YOUR OBJECTIVE: Each line that includes the word "default" should be copied from the records.

DATASET ENTRIES:

-- -- --

(** * YellowTokService: a shallow embedding and its verified properties

    The service of [src/services/YellowTokService.js] is a single class whose
    methods read and write the fields of [this] and talk to four collaborators:
    the WebSocket to the ClearNode, the Nitrolite SDK (message builders and the
    on-chain client), the wallet with the chain reader, and the registered
    event handlers.

    The embedding keeps that shape.

    - The fields of [this] are the record [Service].
    - A method is a function in the monad [M]: it threads the [Service],
      may throw an [Error], and appends what it does to the outside world to
      the [log] of the service (events triggered, messages sent, chain reads,
      transactions submitted, waits, timers, promises settled).
    - What the outside world answers is given by an environment [Env] of
      oracles.  Every oracle receives the log so far, so an answer may depend
      on everything that happened before the call.
    - [await] on a collaborator is one step: the oracle answers with a value
      ([Ok]) or with the rejection ([Throw]).  Synchronous library helpers
      (constructors, unit conversions) return.
    - A JavaScript [number] is an exact rational ([Q]): no rounding, no NaN.
      A [bigint] read from a [uint256] is a natural number ([N]), any other
      [bigint] an integer ([Z]).
    - The two parts of the service that are driven by events rather than by
      calls, the reconnection after a close and the authentication
      handshake, are step functions over the events that can reach them. *)

From Stdlib Require Import ZArith QArith Qround Lqa String Bool Lia List Sorted.
Import ListNotations.
Open Scope string_scope.
Open Scope list_scope.


(* ================================================================= *)
(** * Part I: the embedding *)

(* ================================================================= *)
(** ** Values *)

Definition Address := string.
Definition ChannelId := string.
Definition TxHash := string.
Definition ChainId := Z.
Definition Socket := nat.

(** [RPCMethod] of the Nitrolite SDK, as far as the service names its
    members; any other discriminator is [OtherMethod]. *)
Inductive RPCMethod :=
| AuthChallenge | AuthVerify | RpcError | GetConfig | CreateChannel
| CloseChannel | ResizeChannel | Transfer | BalanceUpdate
| GetLedgerBalances | ChannelsUpdate | Assets
| OtherMethod (name : string).

Definition RPCMethod_eq_dec (a b : RPCMethod) : {a = b} + {a <> b}.
Proof. decide equality. apply string_dec. Defined.

Definition method_eqb (a b : RPCMethod) : bool :=
  if RPCMethod_eq_dec a b then true else false.

(** Errors the service throws itself, and errors that reach it from a
    collaborator ([External]) or from the language ([TypeError]). *)
Inductive Error :=
| NotConnected
| NoPublicClient
| ChainUnsupported (chain : ChainId) (supported : list ChainId)
| AuthPrerequisites
| AuthTimeout
| ConnectionLost
| SignatureRejected
| AuthFailed (reason : option string)
| SessionArgsRequired
| NoActiveSession
| NoSessionToEnd
| DifferentStreamer
| TipNotPositive
| InsufficientBalance
| RpcTimeout (method : RPCMethod)
| RpcFailed (reason : option string)
| TypeError (what : string)
| External (message : string).

Inductive Result (A : Type) :=
| Ok (a : A)
| Throw (e : Error).
Arguments Ok {A} a.
Arguments Throw {A} e.

(** JavaScript truthiness of the values the service tests. *)
Definition truthy_str (o : option string) : bool :=
  match o with
  | Some s => negb (String.eqb s EmptyString)
  | None => false
  end.

Definition truthy_num (q : Q) : bool := negb (Qeq_bool q 0).

Definition is_some {A} (o : option A) : bool :=
  match o with Some _ => true | None => false end.

(** [x || d] on an optional string. *)
Definition or_else (o : option string) (d : option string) : option string :=
  if truthy_str o then o else d.

(** [a <= b] and [a > b] on numbers, as booleans. *)
Definition num_le (a b : Q) : bool := Qle_bool a b.
Definition num_gt (a b : Q) : bool := negb (Qle_bool a b).

(* ================================================================= *)
(** ** Messages, transactions, events *)

(** What the SDK's [create...Message] builders are asked to sign. *)
Inductive Msg :=
| AuthRequestMsg
| AuthVerifyMsg
| GetConfigMsg
| GetLedgerBalancesMsg (participant : option Address)
| TransferMsg (destination : Address) (asset : string) (amount : Q)
| CreateChannelMsg (chain : ChainId) (token : Address)
| CloseChannelMsg (channel : ChannelId) (funds_destination : option Address)
| ResizeMsg (channel : ChannelId) (resize_amount : Z) (funds_destination : option Address)
| AllocateMsg (channel : ChannelId) (allocate_amount : Z) (funds_destination : option Address).

(** The co-signed state a channel response carries ([params.state],
    [params.channelId], [params.serverSignature], [params.channel]); the
    service only forwards it to the on-chain client. *)
Record SignedState := {
  st_channelId : ChannelId;
  st_version : Z;
  st_payload : string
}.

Record Network := {
  chainId : ChainId;
  custodyAddress : Address;
  adjudicatorAddress : Address
}.

(** One entry of [params.channels] in a channels update. *)
Record ChannelInfo := {
  ch_channelId : option ChannelId;
  ch_status : string
}.

(** What [parseAnyRPCResponse] returns, with the parts the service reads:
    the discriminator, and of [params] the co-signed state, the error text,
    the outcome and token of an authentication, the configuration, the
    balances (asset and amount) and the channels. *)
Record Response := {
  r_method : RPCMethod;
  r_state : option SignedState;
  r_error : option string;
  r_success : option bool;
  r_jwtToken : option string;
  r_brokerAddress : option Address;
  r_networks : option (list Network);
  r_balances : option (list (string * Q));
  r_channels : list ChannelInfo
}.

(** On-chain submissions: every call that asks the wallet for a
    transaction. *)
Inductive Tx :=
| TxApprove (token spender : Address) (amount : Z)
| TxDeposit (token : Address) (amount : Z)
| TxCreateChannel (st : SignedState)
| TxResize (st : SignedState) (proofState : string)
| TxCloseChannel (st : SignedState)
| TxWithdrawal (token : option Address) (amount : N).

(** Reads of chain state. *)
Inductive Query :=
| QAllowance (token : Address) (owner : option Address) (spender : Address)
| QAccountBalance (token : option Address)
| QChannelData (channel : ChannelId).

(** Waits that always come back: the three bounded waits of the deposit
    flow (each resolves on a push or on its timer, never rejects) and the
    pause of the cleanup.  A receipt is awaited by hash and may reject. *)
Inductive Wait :=
| WReceipt (hash : TxHash)
| WChannelReady (channel : ChannelId) (ms : Z)
| WResizeProcessed (channel : ChannelId) (ms : Z)
| WDepositConfirmed (ms : Z)
| WSleep (ms : Z).

Inductive EventName :=
| onConnected | onDisconnected | onAuthenticated | onConfigReady
| onDepositProgress | onSessionCreated | onTipReceived | onTipSent
| onBalanceUpdate | onSessionClosed | onWithdrawProgress | onError.
Definition Cable (color_codes : list (string * list string)) (name : string)
  (p : cable_params) : result cable :=
  let* gu := cable_gauge (cp_gauge p) (cp_gauge_unit p) in
  let* wc := cable_colors color_codes (cp_wirecount p) (cp_colors p) (cp_color_code p) in
  Ok {| cb_name := name; cb_part_number := cp_part_number p;
        cb_category := cp_category p; cb_type := cp_type p;
        cb_gauge := fst gu; cb_gauge_unit := snd gu; cb_length := cp_length p;
        cb_wirecount := fst wc; cb_shield := cp_shield p; cb_colors := snd wc;
        cb_color_code := cp_color_code p; cb_connections := [] |}.

(** [Cable.connect]: each pin is turned into a 1-tuple by [int2tuple], so
    exactly one [Connection] is appended. *)
Definition cable_connect (fn : option string) (fp : option pin) (vp : pin)
  (tn : option string) (tp : option pin) (c : cable) : result cable :=
  let from_pin := [fp] in
  let via_pin := [vp] in
  let to_pin := [tp] in
  if negb (Nat.eqb (List.length from_pin) (List.length to_pin))
  then raise (Exception "from_pin must have the same number of elements as to_pin")
  else
  Ok {| cb_name := cb_name c; cb_part_number := cb_part_number c;
        cb_category := cb_category c; cb_type := cb_type c;
        cb_gauge := cb_gauge c; cb_gauge_unit := cb_gauge_unit c;
        cb_length := cb_length c; cb_wirecount := cb_wirecount c;
        cb_shield := cb_shield c; cb_colors := cb_colors c;
        cb_color_code := cb_color_code c;
        cb_connections :=
          (cb_connections c ++
           map (fun '(f, v, t) => {| from_name := fn; from_port := f; via_port := v;
                                     to_name := tn; to_port := t |})
               (combine (combine from_pin via_pin) to_pin))%list |}.

(** ** Harness (wireviz.py, lines 12-33) *)

Record harness := {
  h_connectors : list (string * connector);
  h_cables : list (string * cable)
}.
Definition revoke (s : Session.t) : Session.t :=
  Session.mk (Session.id s) (Session.expiresAt s) (Session.createdAt s)
             (Session.lastLoginAt s) None (Session.deviceName s)
             (Session.userAgent s) (Session.ipAddress s) (Session.userId s) true.

(** [session.updateMany({ where: { id, userId }, data: { refreshTokenHashed:
    null, revoked: true } })]; it succeeds on any number of rows. *)
Definition session_updateMany_revoke (id userId : option string) (d : Db)
    : Exception + (Db * unit) :=
  inr (mkDb (users d) (codes d)
            (map (λ s, if session_where id userId s then revoke s else s) (sessions d)), tt).

Definition session_create (s : Session.t) (d : Db) : Exception + (Db * Session.t) :=
  if existsb (λ r, bool_decide (Session.id r = Session.id s)
                   || bool_decide (Session.userId r = Session.userId s)) (sessions d)
  then inl (InternalError "Unique constraint failed")
  else inr (mkDb (users d) (codes d) (sessions d ++ [s]), s).

Definition session_refresh (refreshTokenHashed deviceName ipAddress userAgent : string)
    (now : Z) (s : Session.t) : Session.t :=
  Session.mk (Session.id s) (Session.expiresAt s) (Session.createdAt s) (Some now)
             (Some refreshTokenHashed) (Some deviceName) (Some userAgent) (Some ipAddress)
             (Session.userId s) (Session.revoked s).

Definition session_update (id refreshTokenHashed deviceName ipAddress userAgent : string)
    (now : Z) (d : Db) : Exception + (Db * Session.t) :=
  match session_findFirst (Some id) None d with
  | None => inl (InternalError "Record to update not found")
  | Some s =>
      inr (mkDb (users d) (codes d)
                (map (λ r, if bool_decide (Session.id r = id)
                           then session_refresh refreshTokenHashed deviceName ipAddress userAgent now r
                           else r) (sessions d)),
           session_refresh refreshTokenHashed deviceName ipAddress userAgent now s)
  end.

(** ** Data transfer objects and responses *)

Module RegisterUser.
Record t := mk {
  email : string;
  password : string;
  displayName : string;
  birthday : Z;
  gender : Gender
}.
End RegisterUser.

Module ChangePasswordDto.
Record t := mk { oldPassword : string; newPassword : string }.
End ChangePasswordDto.

Module ForgotPasswordDto.
Record t := mk { userId : string; token : string; newPassword : string; email : string }.
End ForgotPasswordDto.

Module LoginDto.
Record t := mk { email : string; password : string }.
End LoginDto.

(** [const { hashedPassword, ...userWithoutPassword } = user] *)
Module UserWithoutPassword.
Record t := mk {
  id : string;
  profileId : string;
  createdAt : Z;
  status : StatusAccount;
  primaryEmail : Email.t;
  displayName : string;
  gender : Gender;
  birthday : Z
}.

Definition of_user (u : User.t) : t :=
  mk (User.id u) (User.profileId u) (User.createdAt u) (User.status u)
     (User.primaryEmail u) (User.displayName u) (User.gender u) (User.birthday u).
End UserWithoutPassword.

Record Response (A : Type) := mkResponse { message : string; data : A }.
Arguments mkResponse {A} _ _.
Arguments message {A} _.
Arguments data {A} _.

Definition MAXINUM_AVAILABLE_TIME : Z := 5 * 60000.
Definition MIN_TIME_TO_REQUEST : Z := 60000.

(** ** The service *)

Section AuthService.
Context `{Collaborators}.

(** *** Injected services whose sources are not part of the module *)

(** Modelled from the spec: the email notifier (email.service.ts is not
    among the sources).  Each call hands one mail to it, fire-and-forget;
    a failure to send is not this layer's to handle. *)
Definition emailService_sendResetPasswordAccount (email code : string) : M unit :=
  emit (EmailSent (ResetPasswordAccount email code)).
Definition emailService_sendNotificationResetPassword (email : string) : M unit :=
  emit (EmailSent (NotificationResetPassword email)).
Definition emailService_sendDetectOtherDevice (email ip userAgent deviceName : string) : M unit :=
  emit (EmailSent (DetectOtherDevice email ip userAgent deviceName)).

(** [redisService.set(key, value, ttl)] (redis.service.ts is not among the
    sources), taken as what its arguments name: the value is stored under
    the key with a time to live in seconds. *)
Definition redisService_set (key value : string) (ttl : Z) : M unit :=
  λ w, (log (RedisSet key value ttl) (set_redis (<[key := (value, ttl)]> (redis w)) w), inr tt).

(** Modelled from the spec: [usersService.findPrimaryUserByEmail]
    (users.service.ts is not among the sources), the account whose primary
    email is the given address, if there is one. *)
Definition usersService_findPrimaryUserByEmail (email : string) : M (option User.t) :=
  prisma_read (user_findFirst_primaryEmail email).

(** Modelled from the spec: [tokenService.storeRefreshToken]
    (token.service.ts is not among the sources).  The refresh token is
    hashed before it is persisted; when an existing session id is supplied
    that row is updated in place (device, IP and timestamps refreshed),
    otherwise a new [Session] row is created; the row is returned. *)
Definition tokenService_storeRefreshToken (userId refreshToken : string)
    (existingSessionId : option string) (deviceName ipAddress userAgent : string)
    (rnd : Entropy) : M Session.t :=
  now <- Date_now ;;
  let hashed := argon2_hash (salt rnd) refreshToken in
  match existingSessionId with
  | Some sid =>
      prisma_write "session.update"
        (session_update sid hashed deviceName ipAddress userAgent now)
  | None =>
      prisma_write "session.create"
        (session_create (Session.mk (uuid_session rnd) None now (Some now) (Some hashed)
                                    (Some deviceName) (Some userAgent) (Some ipAddress)
                                    userId false))
  end.

(** *** auth.service.ts *)

Definition hashing (rnd : Entropy) (plain : string) : string :=
  argon2_hash (salt rnd) plain.

Definition jwtService_verify (accessToken secret : string) : M JwtPayload :=
  match jwtService_verifyAsync accessToken secret with
  | Some payload => ret payload
  | None => throw (InternalError "JsonWebTokenError")
  end.

(** [user.findUnique({ where: { id } })]; Prisma rejects a unique [where]
    whose only field is [undefined]. *)
Definition prisma_user_findUnique (id : option string) : M (option User.t) :=
  match id with
  | Some i => prisma_read (user_findUnique i)
  | None => throw (InternalError "PrismaClientValidationError")
  end.

Definition validate (accessToken : string) : M User.t :=
  try_catch
    (secret <- configService_getOrThrow "JWT_SECRET" ;;
     payload <- jwtService_verify accessToken secret ;;
     user <- prisma_user_findUnique (sub payload) ;;
     match user with
     | None => throw (UnauthorizedException "User not found")
     | Some user =>
         activeSession <- prisma_read (session_findFirst_active (User.id user)) ;;
         match activeSession with
         | None => throw (UnauthorizedException "User session is revoked")
         | Some _ => ret user
         end
     end)
    (λ error,
       if isUnauthorized error then throw error
       else throw (UnauthorizedException "Invalid or expired access token")).

Definition extractIp (req : Request) : string :=
  default "" (js_or (js_or (split_comma_0 <$> header_x_forwarded_for req)
                           (socket_remoteAddress req))
                    (Some "")).

Definition getDeviceName (userAgent : string) : string :=
  let browser := default "Unknown browser" (truthy (UAParser_browser_name userAgent)) in
  let os := default "Unknown OS" (truthy (UAParser_os_name userAgent)) in
  browser ++ " on " ++ os.

Definition detectDevice (userId ip deviceName : string) : M (option Session.t) :=
  prisma_read (session_findFirst_device userId ip deviceName).

Definition registerUser (body : RegisterUser.t) (rnd : Entropy) : M (Response User.t) :=
  user <- usersService_findPrimaryUserByEmail (RegisterUser.email body) ;;
  match user with
  | Some _ => throw (ConflictException "This email has been registered")
  | None =>
      let hashedPassword := hashing rnd (RegisterUser.password body) in
      now <- Date_now ;;
      newUser <- prisma_write "user.create"
                   (user_create
                      (User.mk (uuid_user rnd) (snowflake rnd) now ACTIVE
                               (Email.mk (uuid_email rnd) (RegisterUser.email body) EVERYONE)
                               hashedPassword (RegisterUser.displayName body)
                               (RegisterUser.gender body) (RegisterUser.birthday body))) ;;
      ret (mkResponse "Register successful" newUser)
  end.

Definition MAX_TIME_SAVE : Z := 60 * 60 * 24 * 30.

Definition changePassword (data : ChangePasswordDto.t) (req : Request) (rnd : Entropy)
    : M (Response UserWithoutPassword.t) :=
  match truthy (user_id req) with
  | None => throw (UnauthorizedException "User ID is missing")
  | Some id =>
      user <- prisma_read (user_findUnique id) ;;
      match user with
      | None => throw (NotFoundException "User not found")
      | Some user =>
          if negb (argon2_verify (User.hashedPassword user) (ChangePasswordDto.oldPassword data))
          then throw (UnauthorizedException "Password is not matched")
          else
            redisService_set id (ChangePasswordDto.oldPassword data) MAX_TIME_SAVE ;;;
            let hashedNewPassword := hashing rnd (ChangePasswordDto.newPassword data) in
            newUser <- prisma_write "user.update" (user_update id hashedNewPassword None) ;;
            emailService_sendNotificationResetPassword
              (Email.value (User.primaryEmail newUser)) ;;;
            ret (mkResponse "Change Password successful"
                            (UserWithoutPassword.of_user newUser))
      end
  end.

(** The lookup returns one user, so [Array.isArray(exitingUser)] is false
    and [user] is [exitingUser]. *)
Definition recoveryAccount (email : string) (rnd : Entropy) : M string :=
  exitingUser <- usersService_findPrimaryUserByEmail email ;;
  match exitingUser with
  | None => throw (NotFoundException "User is not found")
  | Some user =>
      let token := generatedCode rnd in
      now <- Date_now ;;
      prisma_write "code.upsert"
        (code_upsert RECOVERY (User.id user) [String_of token]
                     (now + MAXINUM_AVAILABLE_TIME) now) ;;;
      emailService_sendResetPasswordAccount email (String_of token) ;;;
      ret "Send recovery email successful"
  end.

-- -- --

WRITTEN SOLUTION:
  default "" (js_or (js_or (split_comma_0 <$> header_x_forwarded_for req)
  let browser := default "Unknown browser" (truthy (UAParser_browser_name userAgent)) in
  let os := default "Unknown OS" (truthy (UAParser_os_name userAgent)) in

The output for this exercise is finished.